The AMG Performance 4MATIC+ all-wheel drive runs without a traditional differential, with torque vectoring handled by the independent rear motors. Fully variable, continuously adjusted, and fast enough that transitions between rear-wheel and all-wheel drive are imperceptible. Active aerodynamics round out the package: underbody Venturi flow panels that deploy at 120kph and 140kph, a rear diffuser, a speed-sensitive spoiler, and an Airpanel system that manages cooling airflow through vertical louvres across nine stages.

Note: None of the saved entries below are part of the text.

(* ===== verification/Object.v ===== *)
(** * Values and their metadata ([src/object.rs], [src/types/*.rs])

    The value enum, the string object with its integer encoding, the entry
    with its expiry and the LRU/LFU word.  The aggregate types are still
    empty placeholders in the source ([_placeholder: ()]); they are the unit
    payloads here.  The random draw of the LFU counter is an argument. *)
From S2P Require Import Prelude Strnum Dtoa.
From Stdlib Require Import Floats.SpecFloat.
Open Scope Z_scope.

(** ** [types/string.rs] *)

Definition EMBSTR_LIMIT : Z := 44.
Definition INT_ENCODING_MAX_LEN : Z := 20.

Inductive StrObj :=
| Int (v : Z)
| Str_ (data : bytes) (embstr : bool).

Definition from_bytes (data : bytes) : StrObj :=
  let str := Str_ data (bool_decide (blen data <= EMBSTR_LIMIT)) in
  if decide (blen data <= INT_ENCODING_MAX_LEN) then
    match string2ll data with Some v => Int v | None => str end
  else str.

Definition raw (data : bytes) : StrObj := Str_ data false.
Definition from_i64 (v : Z) : StrObj := Int v.

Definition as_slice (s : StrObj) : option bytes := match s with Int _ => None | Str_ data _ => Some data end.
Definition as_i64 (s : StrObj) : option Z := match s with Int v => Some v | Str_ data _ => string2ll data end.

Section str_obj.
Context `{Itoa}.
Definition to_bytes (s : StrObj) : bytes := match s with Int v => itoa_format v | Str_ data _ => data end.
Definition str_len (s : StrObj) : Z := match s with Int v => blen (itoa_format v) | Str_ data _ => blen data end.
Definition str_is_empty (s : StrObj) : bool := bool_decide (str_len s = 0).
End str_obj.

Definition str_encoding (s : StrObj) : bytes :=
  match s with Int _ => bs "int" | Str_ _ true => bs "embstr" | Str_ _ false => bs "raw" end.

(** ** The placeholder aggregates *)

Inductive ListObj := list_obj.
Inductive HashObj := hash_obj.
Inductive SetObj := set_obj.
Inductive ZSetObj := zset_obj.
Inductive StreamObj := stream_obj.

(** [len()] of each placeholder. *)
Definition list_len (_ : ListObj) : Z := 0.
Definition hash_len (_ : HashObj) : Z := 0.
Definition set_obj_len (_ : SetObj) : Z := 0.
Definition zset_len (_ : ZSetObj) : Z := 0.

(** ** [object.rs] *)

Inductive Robj :=
| Str (o : StrObj) | List (o : ListObj) | Hash (o : HashObj) | Set_ (o : SetObj) | ZSet (o : ZSetObj) | Stream (o : StreamObj).

Definition type_name (o : Robj) : bytes :=
  match o with
  | Str _ => bs "string" | List _ => bs "list" | Hash _ => bs "hash" | Set_ _ => bs "set"
  | ZSet _ => bs "zset" | Stream _ => bs "stream"
  end.

Definition encoding (o : Robj) : bytes :=
  match o with
  | Str s => str_encoding s
  | List _ | Hash _ | Set_ _ | ZSet _ => bs "listpack"
  | Stream _ => bs "stream"
  end.

Definition type_id (o : Robj) : Z :=
  match o with Str _ => 0 | List _ => 1 | Set_ _ => 2 | ZSet _ => 3 | Hash _ => 4 | Stream _ => 6 end.

Definition is_empty_collection (o : Robj) : bool :=
  match o with
  | Str _ | Stream _ => false
  | List o => bool_decide (list_len o = 0)
  | Hash o => bool_decide (hash_len o = 0)
  | Set_ o => bool_decide (set_obj_len o = 0)
  | ZSet o => bool_decide (zset_len o = 0)
  end.

Abbreviation Key := bytes.

(** ** LRU and LFU *)

Definition LRU_BITS : Z := 24.
Definition LRU_CLOCK_MAX : Z := Z.shiftl 1 LRU_BITS - 1.
Definition LFU_INIT_VAL : Z := 5.

Definition clock (now_ms : Z) : Z := Z.land (wrapu 32 (now_ms / 1000)) LRU_CLOCK_MAX.
Definition lfu_clock (now_ms : Z) : Z := Z.land (wrapu 32 (now_ms / 60000)) 65535.

Definition initial (now_ms : Z) (lfu : bool) : Z :=
  if lfu then Z.lor (Z.shiftl (lfu_clock now_ms) 8) LFU_INIT_VAL else clock now_ms.

Definition idle_ms (value now_ms : Z) : Z :=
  let now := clock now_ms in
  let then_ := Z.land value LRU_CLOCK_MAX in
  (if decide (then_ <= now) then now - then_ else LRU_CLOCK_MAX - then_ + now + 1) * 1000.

Definition lfu_counter (value : Z) : Z := Z.land value 255.

(** [f64::from] of a [u32], and the probability of an increment. *)
Definition f64_of_u32 (n : Z) : f64 := f64_of_i64 n.
Definition bump_probability (baseval log_factor : Z) : f64 :=
  SFdiv F64_PREC F64_EMAX (f64_of_u32 1)
    (SFadd F64_PREC F64_EMAX (SFmul F64_PREC F64_EMAX (f64_of_u32 baseval) (f64_of_u32 log_factor)) (f64_of_u32 1)).

(** [unit] is the random draw of [crate::util::rand::unit()]. *)
Definition lfu_bump (unit : f64) (value now_ms log_factor decay_minutes : Z) : Z :=
  let ldt := Z.land (Z.shiftr value 8) 65535 in
  let counter := Z.land value 255 in
  let now := lfu_clock now_ms in
  let elapsed_min := if decide (ldt <= now) then now - ldt else 65535 - ldt + now in
  let counter :=
    if decide (0 < decay_minutes) then Z.max 0 (counter - elapsed_min / decay_minutes) else counter in
  let counter :=
    if decide (counter < 255) then
      let baseval := Z.max 0 (counter - LFU_INIT_VAL) in
      if SFltb unit (bump_probability baseval log_factor) then counter + 1 else counter
    else counter in
  Z.lor (Z.shiftl now 8) counter.

Definition touch (unit : f64) (cell now_ms : Z) (lfu : bool) (log_factor decay_minutes : Z) : Z :=
  if lfu then lfu_bump unit cell now_ms log_factor decay_minutes else clock now_ms.

(** ** Entries *)

Record Entry := { obj : Robj; expire_at_ms : option Z; lru : Z }.

Definition entry_new (obj : Robj) (expire_at_ms : option Z) (now_ms : Z) (lfu : bool) : Entry :=
  {| obj := obj; expire_at_ms := expire_at_ms; lru := initial now_ms lfu |}.

Definition is_expired (e : Entry) (now_ms : Z) : bool :=
  match expire_at_ms e with Some at_ => bool_decide (at_ <= now_ms) | None => false end.

Definition ttl_ms (e : Entry) (now_ms : Z) : option Z :=
  (fun at_ => Z.max 0 (at_ - now_ms)) <$> expire_at_ms e.

(** ** Facts *)

Lemma string2ll_format `{ItoaLaws} (data : bytes) (v : Z) : string2ll data = Some v -> itoa_format v = data.
Proof. intros [Hv ->]%string2ll_sound. apply itoa_decimal. unfold I64_MIN, I64_MAX, U64_MAX in *. lia. Qed.

Lemma to_from_bytes `{ItoaLaws} (data : bytes) : to_bytes (from_bytes data) = data.
Proof.
  unfold from_bytes. case_decide; [|done]. destruct (string2ll data) as [v|] eqn:E; [|done]. by apply string2ll_format.
Qed.

Lemma str_len_bytes `{Itoa} (s : StrObj) : str_len s = blen (to_bytes s).
Proof. by destruct s. Qed.

(** Encoding a string value loses nothing: the bytes and the length read
    back are those stored, whichever representation was chosen, and the
    integer representation is chosen exactly for the canonical spelling of a
    64-bit integer. *)
Theorem str_obj_round_trip `{ItoaLaws} (data : bytes) :
  to_bytes (from_bytes data) = data /\ str_len (from_bytes data) = blen data /\
  (forall v, from_bytes data = Int v <-> I64_MIN <= v <= I64_MAX /\ data = decimal v).
Proof.
  rewrite str_len_bytes, to_from_bytes. split_and!; [done..|]. intros v. unfold from_bytes. case_decide as Hl.
  - destruct (string2ll data) as [w|] eqn:E.
    + apply string2ll_sound in E as E'. split; [intros [= <-]; naive_solver|].
      intros [Hv ->]. rewrite string2ll_complete in E by done. congruence.
    + split; [done|]. intros [Hv ->]. by rewrite string2ll_complete in E.
  - split; [done|]. intros [Hv ->]. pose proof (decimal_length v Hv). unfold blen, INT_ENCODING_MAX_LEN in Hl. lia.
Qed.

Lemma clock_mod (now_ms : Z) : 0 <= now_ms -> clock now_ms = (now_ms / 1000) mod 2 ^ 24.
Proof.
  intros. unfold clock, LRU_CLOCK_MAX, LRU_BITS. change (Z.shiftl 1 24 - 1) with (Z.ones 24).
  rewrite Z.land_ones, wrapu_mod by lia. change (2 ^ 32) with (2 ^ 24 * 2 ^ 8).
  rewrite Z.rem_mul_r, Z.mul_comm, Z.mod_add by lia. by rewrite Z.mod_mod by lia.
Qed.

(** The idle time read from a 24-bit LRU clock is the real one, to the
    second, across a wrap of the clock, as long as the key was used within
    the last 2^24 seconds (194 days). *)
Theorem idle_ms_spec (used now : Z) :
  0 <= used <= now -> now / 1000 - used / 1000 < 2 ^ 24 ->
  idle_ms (clock used) now = (now / 1000 - used / 1000) * 1000.
Proof.
  intros Hu Hd. unfold idle_ms.
  assert (Z.land (clock used) LRU_CLOCK_MAX = clock used) as ->.
  { rewrite clock_mod by lia. change LRU_CLOCK_MAX with (Z.ones 24). rewrite Z.land_ones by lia. by apply Z.mod_mod. }
  rewrite !clock_mod by lia. change LRU_CLOCK_MAX with (2 ^ 24 - 1).
  pose proof (Z.div_le_mono used now 1000 ltac:(lia) ltac:(lia)).
  set (a := used / 1000) in *. set (b := now / 1000) in *. clearbody a b.
  pose proof (Z.div_mod a (2 ^ 24) ltac:(lia)). pose proof (Z.div_mod b (2 ^ 24) ltac:(lia)).
  pose proof (Z.mod_pos_bound a (2 ^ 24) ltac:(lia)). pose proof (Z.mod_pos_bound b (2 ^ 24) ltac:(lia)).
  f_equal. assert (b / 2 ^ 24 = a / 2 ^ 24 \/ b / 2 ^ 24 = a / 2 ^ 24 + 1) as [E|E] by nia; rewrite E in *;
    case_decide; lia.
Qed.

Lemma lfu_clock_range (now_ms : Z) : in_unsigned 16 (lfu_clock now_ms).
Proof. unfold lfu_clock. change 65535 with (Z.ones 16). apply (wrapu_range 16). lia. Qed.

(** An access never breaks the LFU word: the counter stays within 8 bits
    and grows by at most one, whatever the draw and the configuration, and
    the word still fits its 24 bits with the current minute in its high
    part. *)
Theorem lfu_bump_bounds (unit : f64) (value now_ms log_factor decay : Z) :
  0 <= value ->
  let v := lfu_bump unit value now_ms log_factor decay in
  0 <= lfu_counter v <= Z.min 255 (lfu_counter value + 1) /\ in_unsigned 24 v /\
  Z.shiftr v 8 = lfu_clock now_ms.
Proof.
  intros Hv. cbn zeta. unfold lfu_bump. cbn zeta.
  pose proof (wrapu_range 8 value ltac:(lia)) as Hc0. change (wrapu 8 value) with (Z.land value 255) in Hc0.
  pose proof (wrapu_range 16 (Z.shiftr value 8) ltac:(lia)) as Hl.
  change (wrapu 16 (Z.shiftr value 8)) with (Z.land (Z.shiftr value 8) 65535) in Hl.
  pose proof (lfu_clock_range now_ms) as Hn. unfold lfu_counter, in_unsigned in *.
  set (c0 := Z.land value 255) in *. set (ldt := Z.land _ 65535) in *. set (now := lfu_clock now_ms) in *.
  set (el := if decide (ldt <= now) then _ else _).
  assert (0 <= el) as He by (subst el; case_decide; lia).
  set (c1 := if decide (0 < decay) then _ else c0).
  assert (0 <= c1 <= c0) as H1.
  { subst c1. case_decide; [|lia]. pose proof (Z.div_pos el decay He). lia. }
  set (c2 := if decide (c1 < 255) then _ else c1).
  assert (0 <= c2 <= Z.min 255 (c0 + 1)) as H2 by (subst c2; case_decide; [case_match|]; lia).
  assert (in_unsigned 8 c2) as H3 by (unfold in_unsigned; lia).
  rewrite (lor_shiftl_add now c2 8) by (done || lia). unfold in_unsigned in H3.
  change 255 with (Z.ones 8) at 1 2. rewrite !Z.land_ones, Z.shiftr_div_pow2 by lia.
  rewrite Z.add_comm, Z.mod_add, Z.mod_small by lia. rewrite Z.div_add, Z.div_small by lia. lia.
Qed.

Lemma str_obj_round_trip_witness :
  @to_bytes itoa_model (from_bytes (bs "-42")) = bs "-42" /\ from_bytes (bs "-42") = Int (-42) /\
  from_bytes (bs "042") = Str_ (bs "042") true.
Proof.
  split; [exact (proj1 (@str_obj_round_trip itoa_model itoa_model_laws (bs "-42")))|split; reflexivity].
Defined.

Lemma idle_ms_spec_witness : idle_ms (clock 16777215000) 16777217000 = 2000.
Proof. exact (idle_ms_spec 16777215000 16777217000 ltac:(split; vm_compute; discriminate) ltac:(vm_compute; reflexivity)). Defined.

Lemma lfu_bump_bounds_witness :
  let v := lfu_bump (S754_zero false) 255 0 10 1 in
  0 <= lfu_counter v <= 255 /\ in_unsigned 24 v /\ Z.shiftr v 8 = 0.
Proof. exact (lfu_bump_bounds (S754_zero false) 255 0 10 1 ltac:(vm_compute; discriminate)). Defined.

2026 Mercedes-AMG GT 4-door Coupe exterior design
4cm lower than its predecessor
The silhouette is the work of Chief Design Officer Bastian Baudy and his team, and its headline achievement is straightforward: despite carrying a substantial battery in the floor, the new car sits 4cm lower than the outgoing V8 model. At 1,411mm tall for a 5,094mm long four-door, those are genuinely sports car proportions, though that low stance does raise the usual ground clearance concerns for our roads.
The front end is AMG-specific: a concave grille with vertical slats, optionally illuminated, centred by a lit Mercedes star and flanked by headlights carrying a distinctive star daytime-running signature. Power domes on the bonnet come straight from the motorsport vocabulary.
The shoulder line swells from the front wheel arches and runs muscularly to an equally wide rear, where six circular turbine-design taillights with star graphics (a lineage traceable directly to the Vision AMG and GT XX concept) give the car an unmistakable identity.
The active rear diffuser, gliding in and out on command, is a great party trick. It’s more about owner flex than meaningful downforce, but that’s entirely in keeping with the car’s character. The body is longer, wider and lower than the outgoing V8 car, with a drag coefficient of 0.22 Cd. Kerb weight is 2,460 kg. Not light, but then nothing electric and this fast ever is.
2026 Mercedes-AMG GT 4-door Coupe interior and features
Triple-screen display takes centre stage on the dashboard
Inside, the cockpit is driver-first without being antisocial. A seamless glass display unit merges a 10.2-inch instrument cluster with a 14-inch multimedia monitor, angled toward the driver. Three physical rotary dials within easy reach of the centre console operate what Mercedes calls the AMG Race Control Unit, allowing the driver to tune response, agility, and traction slip across nine stages.
Rear passengers get contoured individual seats and foot garages cut into the floor, a thoughtful detail in a car that, without them, might have felt like a back-seat afterthought. Boot space is 507 litres; a 62-litre frunk adds useful everyday practicality.
The Mercedes-AMG GT 4-Door Coupé is technically the most accomplished performance EV yet produced. The axial flux motors, direct-cooled cylindrical cells, 600kW charging capability, active aero and active ride control suspension push new frontiers in engineering. For sheer technology and performance, this is the new reference point. And the V8 sound experience, wherever one stands on the concept, represents the most serious attempt yet to ensure electrification doesn’t strip the emotion from performance driving.
Whether AMG has built the most emotionally compelling performance EV is a question only a drive will answer. And for that, we’ll need to wait a little longer.